[Opening INPUT DATA section]
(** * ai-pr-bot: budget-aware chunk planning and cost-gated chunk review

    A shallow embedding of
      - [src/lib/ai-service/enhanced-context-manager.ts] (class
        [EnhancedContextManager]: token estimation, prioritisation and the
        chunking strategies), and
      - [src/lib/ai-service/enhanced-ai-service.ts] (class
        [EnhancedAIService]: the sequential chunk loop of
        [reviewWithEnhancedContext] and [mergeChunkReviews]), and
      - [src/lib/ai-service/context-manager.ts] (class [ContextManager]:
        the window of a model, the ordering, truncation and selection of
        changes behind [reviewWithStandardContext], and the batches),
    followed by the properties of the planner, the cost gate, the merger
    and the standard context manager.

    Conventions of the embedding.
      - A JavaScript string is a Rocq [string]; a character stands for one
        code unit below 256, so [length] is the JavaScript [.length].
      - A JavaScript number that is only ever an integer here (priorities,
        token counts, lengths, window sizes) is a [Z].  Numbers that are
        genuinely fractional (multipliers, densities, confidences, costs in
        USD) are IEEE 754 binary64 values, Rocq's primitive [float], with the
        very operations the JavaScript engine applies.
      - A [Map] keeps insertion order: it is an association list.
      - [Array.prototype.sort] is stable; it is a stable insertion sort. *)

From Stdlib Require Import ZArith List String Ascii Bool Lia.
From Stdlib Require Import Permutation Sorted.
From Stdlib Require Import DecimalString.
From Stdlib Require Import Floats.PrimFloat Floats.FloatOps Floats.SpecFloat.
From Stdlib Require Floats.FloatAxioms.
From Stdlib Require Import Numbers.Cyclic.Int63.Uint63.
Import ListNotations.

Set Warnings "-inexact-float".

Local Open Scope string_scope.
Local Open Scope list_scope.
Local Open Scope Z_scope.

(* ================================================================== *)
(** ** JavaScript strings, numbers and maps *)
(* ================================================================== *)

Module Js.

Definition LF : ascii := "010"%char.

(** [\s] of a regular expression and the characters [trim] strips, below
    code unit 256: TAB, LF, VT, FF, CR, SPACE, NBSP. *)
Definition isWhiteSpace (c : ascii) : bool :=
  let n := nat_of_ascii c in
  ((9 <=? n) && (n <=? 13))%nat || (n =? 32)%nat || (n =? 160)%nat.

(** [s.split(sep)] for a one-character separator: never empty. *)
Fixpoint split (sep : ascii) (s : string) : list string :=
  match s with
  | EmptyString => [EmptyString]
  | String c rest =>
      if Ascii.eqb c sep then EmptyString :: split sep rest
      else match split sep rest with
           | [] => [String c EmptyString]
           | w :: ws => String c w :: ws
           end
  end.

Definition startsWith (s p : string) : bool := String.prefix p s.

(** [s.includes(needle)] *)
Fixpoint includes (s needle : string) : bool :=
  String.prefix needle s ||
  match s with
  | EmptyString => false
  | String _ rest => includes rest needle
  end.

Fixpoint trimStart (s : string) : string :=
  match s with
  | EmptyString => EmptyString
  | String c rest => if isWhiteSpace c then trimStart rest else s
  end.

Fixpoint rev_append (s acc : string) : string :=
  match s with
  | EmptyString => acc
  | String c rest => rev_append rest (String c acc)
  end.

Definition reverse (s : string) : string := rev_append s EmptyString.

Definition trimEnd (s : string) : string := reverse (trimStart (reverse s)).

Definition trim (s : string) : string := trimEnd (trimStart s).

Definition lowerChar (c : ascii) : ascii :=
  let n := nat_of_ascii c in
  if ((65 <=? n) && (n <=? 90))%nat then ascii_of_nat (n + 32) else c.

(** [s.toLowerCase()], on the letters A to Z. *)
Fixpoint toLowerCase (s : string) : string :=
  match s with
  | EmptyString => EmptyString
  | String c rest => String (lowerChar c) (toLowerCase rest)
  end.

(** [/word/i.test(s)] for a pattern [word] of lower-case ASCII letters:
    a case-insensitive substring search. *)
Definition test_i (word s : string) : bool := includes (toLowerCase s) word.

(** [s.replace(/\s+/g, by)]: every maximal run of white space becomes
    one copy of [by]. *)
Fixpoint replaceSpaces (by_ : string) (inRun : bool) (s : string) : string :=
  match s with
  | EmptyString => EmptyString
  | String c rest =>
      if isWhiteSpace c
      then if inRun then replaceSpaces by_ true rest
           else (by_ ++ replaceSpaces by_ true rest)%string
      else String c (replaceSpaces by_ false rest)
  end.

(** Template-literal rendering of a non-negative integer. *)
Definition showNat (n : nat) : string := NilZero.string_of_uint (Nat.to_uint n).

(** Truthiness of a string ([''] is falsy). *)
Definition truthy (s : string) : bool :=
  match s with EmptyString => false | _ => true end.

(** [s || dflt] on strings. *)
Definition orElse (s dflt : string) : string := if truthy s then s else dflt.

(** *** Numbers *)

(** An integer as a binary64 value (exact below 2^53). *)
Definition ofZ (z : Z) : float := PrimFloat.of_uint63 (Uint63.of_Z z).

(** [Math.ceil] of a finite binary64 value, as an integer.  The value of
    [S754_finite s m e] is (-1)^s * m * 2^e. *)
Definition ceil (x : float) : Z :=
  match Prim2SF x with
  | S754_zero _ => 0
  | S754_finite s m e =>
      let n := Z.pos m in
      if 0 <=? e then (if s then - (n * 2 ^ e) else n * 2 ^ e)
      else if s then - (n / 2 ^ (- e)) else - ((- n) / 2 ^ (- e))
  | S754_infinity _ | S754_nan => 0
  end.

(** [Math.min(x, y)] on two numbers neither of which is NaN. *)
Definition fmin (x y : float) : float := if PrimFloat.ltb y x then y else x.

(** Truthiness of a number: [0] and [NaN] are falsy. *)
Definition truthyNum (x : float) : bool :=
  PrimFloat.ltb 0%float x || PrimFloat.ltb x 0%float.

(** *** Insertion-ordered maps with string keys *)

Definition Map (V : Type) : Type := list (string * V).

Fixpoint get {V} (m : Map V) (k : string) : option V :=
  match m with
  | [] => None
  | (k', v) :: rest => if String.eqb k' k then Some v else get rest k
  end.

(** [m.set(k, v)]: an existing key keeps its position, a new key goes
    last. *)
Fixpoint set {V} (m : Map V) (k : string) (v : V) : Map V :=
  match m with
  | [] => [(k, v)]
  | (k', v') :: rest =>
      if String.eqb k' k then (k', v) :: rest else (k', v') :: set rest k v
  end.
[Closing INPUT DATA section]
▶ REQUIRED WORK: Copy each line of the records that contains the word "prefix".

▶ YOUR RESPONSE:
Definition startsWith (s p : string) : bool := String.prefix p s.
  String.prefix needle s ||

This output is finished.